As for the 'oh poor me' act while in South Africa ... repeat, South Africa ... was that the act of a strong, compassionate woman?

Pull the other banana, it's got bells as well as writing on.

And yes, supporting women does mean recognising their right to live as they choose regardless of whether you stigmatise it as '50's housewife or not.

M. has gone from someone I was in many ways happy to see join the RF to - again this is just my opinion - someone who's verging on coming across as a sort of cult leader. That video where she keeps crossing her arms over her chest (something Hitler used to do quite a bit, btw.) Sorry but her whole demeanour now doesn't seem quite balanced. Almost everything from the South African tour has been self-focused to the point of strangeness and growing stranger all the time.

Of course I bend the knee to feminists who are clearly superior to me because their opinion is different. Having my own view clearly makes me an embittered old crone with no right to express myself.

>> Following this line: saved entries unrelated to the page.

(* ===== verification/Examples.v ===== *)
(** * A small server, and the theorems on it

    Two registered clients, ann and bob, on a channel that ann created, reached from
    the start state by connecting, NICK and JOIN.  The instances of the theorems at
    this state show that their hypotheses hold of a server that runs. *)

From S2P Require Import Prelude CString Modes HashTable MaskMatch Output World Channel Invariant Policy Tags Numerics Ircv3 Presence Env Cloak Register Connection Services Registry RegistryProps Sound Flood JoinPart Oper Accounts NickServ ChanDb ChanServ Cap Message MessageProps Query QueryProps OperProps ChanCmds Mode ModeProps SaCmds Dispatch Loop SaProps Stability Disconnects NickServProps AccountProps CapProps ChanServProps Registrations Authority Soundness LoopSound LoopProps Deadlines.

#[local] Existing Instance quiet_env.
#[local] Existing Instance no_services.
#[local] Existing Instance no_recipients.

Definition connect (K : Client) (w : World) : World :=
  set_w_next_ptr (S (w_next_ptr w)) (set_w_clients (<[w_next_ptr w := K]> (w_clients w)) w).

Definition guest (id : N) (user : cstr) : Client :=
  set_cl_id id (set_cl_user user (set_cl_display_host (lit "host") (set_cl_registered true
    (set_cl_capabilities CLIENT_CAP_ACCOUNT_NOTIFY calloc_client)))).

Definition lobby : World := connect (guest 2 (lit "b")) (connect (guest 1 (lit "a")) boot).
Definition named : World :=
  (command_nick 1 (Some (lit "bob")) (command_nick 0 (Some (lit "ann")) lobby).2).2.
Definition town : World :=
  (join_one IRC_JOIN_REDIRECT_MAX 1 (Some (lit "#c")) None
    (join_one IRC_JOIN_REDIRECT_MAX 0 (Some (lit "#c")) None named).2).2.

(** A client of a closed state, found by evaluation. *)
Ltac live := match goal with |- is_Some ?t =>
  let v := eval vm_compute in t in match v with Some ?x => exists x; vm_compute; reflexivity end end.

Lemma lobby_wf : wf lobby.
Proof. apply new_client_wf; [done..|]. apply new_client_wf; [done..|]. exact (server_init_wf _ _ _ _ _ boot_init). Qed.

Lemma named_wf : wf named.
Proof.
  apply command_nick_wf; [|live]. apply command_nick_wf; [apply lobby_wf | live].
Qed.

Lemma town_wf : wf town.
Proof.
  apply join_one_outcome; [|live]. apply join_one_outcome; [apply named_wf | live].
Qed.

Lemma town_members : member_ids (the_channel town 2) = [1; 0].
Proof. vm_compute. reflexivity. Qed.

(** ** Instances *)

Lemma account_notify_once_witness :
  wf town ∧ cl_registered (the_client town 0) = true ∧ NoDup (peers town 0) ∧ peers town 0 = [1].
Proof.
  assert (Hr : cl_registered (the_client town 0) = true) by (vm_compute; reflexivity).
  destruct (account_notify_once town 0 town_wf Hr) as (_ & H & _).
  split; [exact town_wf|]. split; [exact Hr|]. split; [exact H | vm_compute; reflexivity].
Defined.

(** NICK to a nickname in use leaves everybody as they are. *)
Lemma command_nick_unique_witness :
  wf (command_nick 0 (Some (lit "BOB")) town).2 ∧ cl_nick (the_client (command_nick 0 (Some (lit "BOB")) town).2 0) = lit "ann".
Proof.
  assert (Hl : is_Some (w_clients town !! 0)) by live.
  destruct (command_nick_unique 0 (Some (lit "BOB")) town town_wf Hl) as [H _].
  split; [exact H | vm_compute; reflexivity].
Defined.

trisher Thu 10-Sept-20 14:05:07

OMG an opportunity to bring Hitler ito it all. Maybe that's why she fancied Harry -he did dress up as a Nazi didn't he? wink

haporthrosie Thu 10-Sept-20 14:10:34

Anniebach - 'Meg and dignity!' wink

Maddyone - ' knows more about public flack than Meghan has had hot dinners' grin You're spot on about Camilla, she looked stunning on her wedding day. I've always liked her and my respect has only grown through the years.

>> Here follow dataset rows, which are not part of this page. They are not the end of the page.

(** * ByteStream: a stream over a chain of ByteRanges

    A shallow embedding of [velox/common/memory/ByteStream.h] and the
    properties of its read, write and seek paths.

    Conventions of the embedding.
    - [int32_t] fields and locals are [Z]; every arithmetic operation of
      the source is followed by the conversion to the type C++ computes it
      in ([int32_t] : two's complement wrap-around to 32 bits, [size_t] :
      reduction modulo 2^64).
    - A [uint8_t*] block is the list of the bytes it points to.  Reading or
      writing outside the block is undefined in C++ and raises
      [UndefinedBehavior] here.
    - [current_], a pointer into the vector [ranges_], is the index of the
      element it points to; an index that is not an element of [ranges_]
      stands for a null or dangling pointer.  Every member function that
      changes the storage of the vector sets [current_] anew.
    - The elements of [ranges_] live in a block of storage that the vector
      leaves for a new one when it grows beyond its capacity.  A
      [ByteRange*] that outlives a call, as the one in a [Position] does,
      is the block together with the index; it dangles once the vector has
      left the block.
    - A member function is a computation in the monad [M]: it takes the
      stream and returns an outcome together with the stream it leaves
      behind.  A C++ exception is the outcome [Raises]; the stream returned
      with it is the (possibly modified) stream the exception leaves.
    - The machine is little-endian, as the source assumes ("the wire format
      has the machine byte order"): a value of a primitive type of [w]
      bytes is the number in [0, 2^(8w)) that its object representation
      encodes. *)

From Stdlib Require Import ZArith Lia Bool.
From Stdlib Require Ascii String.
From stdpp Require Import base tactics option list numbers.
From stdpp Require strings.
From coqutil Require Import Byte Word.LittleEndianList.
Lemma iupdate_keeps_others_witness :
  exists st1,
    iupdate 0 st0 = Ret tt st1
    /\ load_dinode (block_data st1 (IBLOCK 2 (sb st1))) (dinode_pos 2) blank_inode
       = load_dinode (block_data st0 (IBLOCK 2 (sb st0))) (dinode_pos 2) blank_inode.
Proof.
  assert (Hup : iupdate 0 st0 = Ret tt (default st0 (final_state (iupdate 0 st0))))
    by (vm_compute; reflexivity).
  exists (default st0 (final_state (iupdate 0 st0))). split; [exact Hup|].
  destruct (iupdate_keeps_others st0 0 _ Hup ltac:(vm_compute; congruence)
              ltac:(vm_compute; congruence) ltac:(vm_compute; reflexivity))
    as (_ & Hothers & _).
  apply Hothers; vm_compute; congruence.
Defined.

(** ** Locking and references *)

Lemma iunlock_held st ip i :
  icache st !! ip = Some i -> i_locked i = true -> 1 <= i_ref i ->
  iunlock ip st = Ret tt (set_inode st ip (with_locked i false)).
Proof.
  intros Hl Hlock Hr. unfold iunlock. unfold bind, iread, gets, id.
  rewrite (inode_of_lookup _ _ _ Hl), Hlock.
  assert (Hr' : (i_ref i <? 1) = false) by (apply Z.ltb_ge; lia).
  rewrite Hr'. simpl. unfold releasesleep, iwrite, modify.
  rewrite (inode_of_lookup _ _ _ Hl). reflexivity.
Qed.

Elliant (sorry if I'm misspelling your name, I jotted it down but can't read my own scribble) your point about empty vessels was brilliant. Jaberwok and many others made really good points as well.

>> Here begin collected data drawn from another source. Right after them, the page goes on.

(** X9, a run: a message of three bytes and type 5 on a fresh connection. *)
Lemma sendMESG_run :
  nonce (conn (snd (Tunnel.sendMESG 5 (Pb_Packed [1; 2; 3]) idle_input)))
  = (nonce (conn idle_input) + 1) mod two64
  /\ sent_packets (trace (snd (Tunnel.sendMESG 5 (Pb_Packed [1; 2; 3]) idle_input)))
     = [[0; 36; 0xF0; 0x9D; 77; 69; 83; 71; 0; 0; 0; 0; 0; 0; 0; 1]
        ++ tag ++ [0; 4; 5; 1; 2; 3]].
Proof.
  destruct (@sendMESG_seals_and_sends constants externals 5 (Pb_Packed [1; 2; 3])
              idle_input
              (box_of (Shape.mesg_plaintext 5 [1; 2; 3])))
    as [_ [_ [Hnonce _]]].
  - run.
  - run.
  - run.
  - split; [exact Hnonce | run].
Defined.

(** X10, a run: the same message with a buffer of 35 bytes. *)
Lemma sendMESG_too_large_run :
  Tunnel.sendMESG 5 (Pb_Packed [1; 2; 3]) (start (fresh mode_grid 35) [])
  = (osdg_buffer_exceeded,
     on_conn (set_errorKind osdg_buffer_exceeded) (start (fresh mode_grid 35) [])).
Proof.
  refine (proj1 (@sendMESG_too_large constants externals 5 (Pb_Packed [1; 2; 3])
                   (start (fresh mode_grid 35) []) _)).
  run.
Defined.

(** X11, a run: the same message with a cipher that refuses. *)
Lemma sendMESG_seal_failure_run :
  fst (@Tunnel.sendMESG constants broken_cipher 5 (Pb_Packed [1; 2; 3]) idle_input)
  = osdg_crypto_core_error
  /\ nonce (conn (snd (@Tunnel.sendMESG constants broken_cipher 5
                         (Pb_Packed [1; 2; 3]) idle_input)))
     = (nonce (conn idle_input) + 1) mod two64.
Proof.
  destruct (@sendMESG_seal_failure constants broken_cipher 5 (Pb_Packed [1; 2; 3])
              idle_input)
    as [Hres [Hnonce _]].
  - run.
  - run.
  - run.
  - split; [exact Hres | exact Hnonce].
Defined.

(** X12, a run: a MESG of type 5 carrying [1; 2; 3] reaches the data handler
    with its type byte first. *)
Lemma mesg_layout_run :
  Tunnel.handle_MESG (frame_state data_mesg_input)
  = connection_set_result
      (fst (fst (connection_handle_data
                   (5 :: [1; 2; 3]
                    ++ skipn 38 (receiveBuffer
                                   (conn (opened "CurveCP-server-M" data_mesg_input))))
                   (Z.of_nat (List.length [1; 2; 3]) + 1)
                   (conn (opened "CurveCP-server-M" data_mesg_input))
                   (world (opened "CurveCP-server-M" data_mesg_input)))))
      (mkState
         (snd (fst (connection_handle_data
                      (5 :: [1; 2; 3]
                       ++ skipn 38 (receiveBuffer
                                      (conn (opened "CurveCP-server-M"
                                               data_mesg_input))))
                      (Z.of_nat (List.length [1; 2; 3]) + 1)
                      (conn (opened "CurveCP-server-M" data_mesg_input))
                      (world (opened "CurveCP-server-M" data_mesg_input)))))
         (snd (connection_handle_data
                 (5 :: [1; 2; 3]
                  ++ skipn 38 (receiveBuffer
                                 (conn (opened "CurveCP-server-M" data_mesg_input))))
                 (Z.of_nat (List.length [1; 2; 3]) + 1)
                 (conn (opened "CurveCP-server-M" data_mesg_input))
                 (world (opened "CurveCP-server-M" data_mesg_input))))
         (trace (opened "CurveCP-server-M" data_mesg_input)
          ++ [EvHandleData
                (5 :: [1; 2; 3]
                 ++ skipn 38 (receiveBuffer
                                (conn (opened "CurveCP-server-M"
                                         data_mesg_input))))])).
Proof.
  refine (@mesg_layout_round_trip constants externals
            (frame_state data_mesg_input)
            (opened "CurveCP-server-M" data_mesg_input) 5 [1; 2; 3]
            (skipn 38 (receiveBuffer (conn (opened "CurveCP-server-M"
                                              data_mesg_input))))
            _ _ _);
    run.
Defined.


(** X14, a run: WELC when the cipher refuses to seal the HELO box. *)
Lemma welc_seal_failure_run :
  fst (@Tunnel.receive_packet constants broken_cipher welc_input) = -1
  /\ errorKind (conn (snd (@Tunnel.receive_packet constants broken_cipher welc_input)))
     = osdg_crypto_core_error.
Proof.
  destruct (@welc_seal_failure constants broken_cipher welc_input
              (@frame_state broken_cipher welc_input)
              (@frame_ret broken_cipher welc_input)
              (repeat 5 32) (repeat 6 32)
              (world (@frame_state broken_cipher welc_input)))
    as (Hret & Hkind & _).
  - run.
  - run.
  - run.
  - run.
  - split; [exact Hret | exact Hkind].
Defined.

(** X15, a run: COOK on a grid connection. *)
Lemma cook_run :
  serverCookie (conn (snd (Tunnel.receive_packet (cook_input mode_grid))))
  = fit 96 (slice 64 96 (zeros 32 ++ repeat 3 32 ++ repeat 4 96))
  /\ beforenmData (conn (snd (Tunnel.receive_packet (cook_input mode_grid))))
     = repeat 8 32
  /\ nonce (conn (snd (Tunnel.receive_packet (cook_input mode_grid))))
     = (nonce (conn (frame_state (cook_input mode_grid))) + 1) mod two64.
Proof.
  destruct (@cook_answered_with_voch constants externals (cook_input mode_grid)
              (frame_state (cook_input mode_grid))
              (frame_ret (cook_input mode_grid))
              (zeros 32 ++ repeat 3 32 ++ repeat 4 96) (repeat 8 32) (repeat 7 16)
              (zeros 16 ++ tag ++ repeat 5 32)
              (box_of
                 (Tunnel.vouch_outer_fixed (conn (frame_state (cook_input mode_grid)))
                    (build_long_term_nonce "CurveCPV" (repeat 7 16))
                    (zeros 16 ++ tag ++ repeat 5 32)
                  ++ Shape.certificate_part mode_grid))
              (world (frame_state (cook_input mode_grid))))
    as (_ & Hcookie & Hk & Hnonce & _).
  - run.
  - run.
  - run.
  - run.
  - run.
  - run.
  - run.
  - split; [exact Hcookie | split; [exact Hk | exact Hnonce]].
Defined.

Sorry my above post was so long but it's the first time I've written on here about H&M so rather got it all of my chest at once! Apologies for length but not for views.

Thanks to all who haven't been intimidated by those who seem to think opinion isn't a matter of opinion.

Ellianne Thu 10-Sept-20 14:11:08

haporthrosie that is a really good and fair post, and your opinion mirrors that of many, I'm sure.
A couple of things you said jump out:
1. 2 years is no time at all to adapt to a new life. I remember Meghan saying she wanted to hit the ground round running, and thinking to myself whoa, slow down a bit and take time to learn.
She seems very fickle to me jumping from project to project, just as she jumped from relationship to relationship. Not someone who sticks at any task.
2. The videos during the covid crisis have suited her purpose because she is able to say exactly what she wants unhindered and do all those strange gestures and heavenward eye movements. I'm sure a lot of it is acting, and some of it is very good, especially alongside the wooden Harry who doesn't quite know what to do.
I do agree there is something of a cult leader in her and that would never have worked in the royal family.

trisher Thu 10-Sept-20 14:23:53

Well 25 plus years is quite a long time, don't you think trisher ?
Oh I agree it is Sparklefizz and I think the RF always play a long game.It just amuses me that the awful things that were said about Camilla-he can't marry her/she'll never be queen etc are now all forgotten and she has become something of a saint.
Do you suppose in 25 years time Meghan will be the same??? I think they are like everyone else they sometimes screw up and sometimes misbehave. They are not gods.

Anniebach Thu 10-Sept-20 14:29:21

Camilla, Kate, Sophie, Catherine Kent, Phillip, all knew
with the marriage went a job, to support the monarchy .

Meg didn’t want a supporting role, she wanted to be queen bee.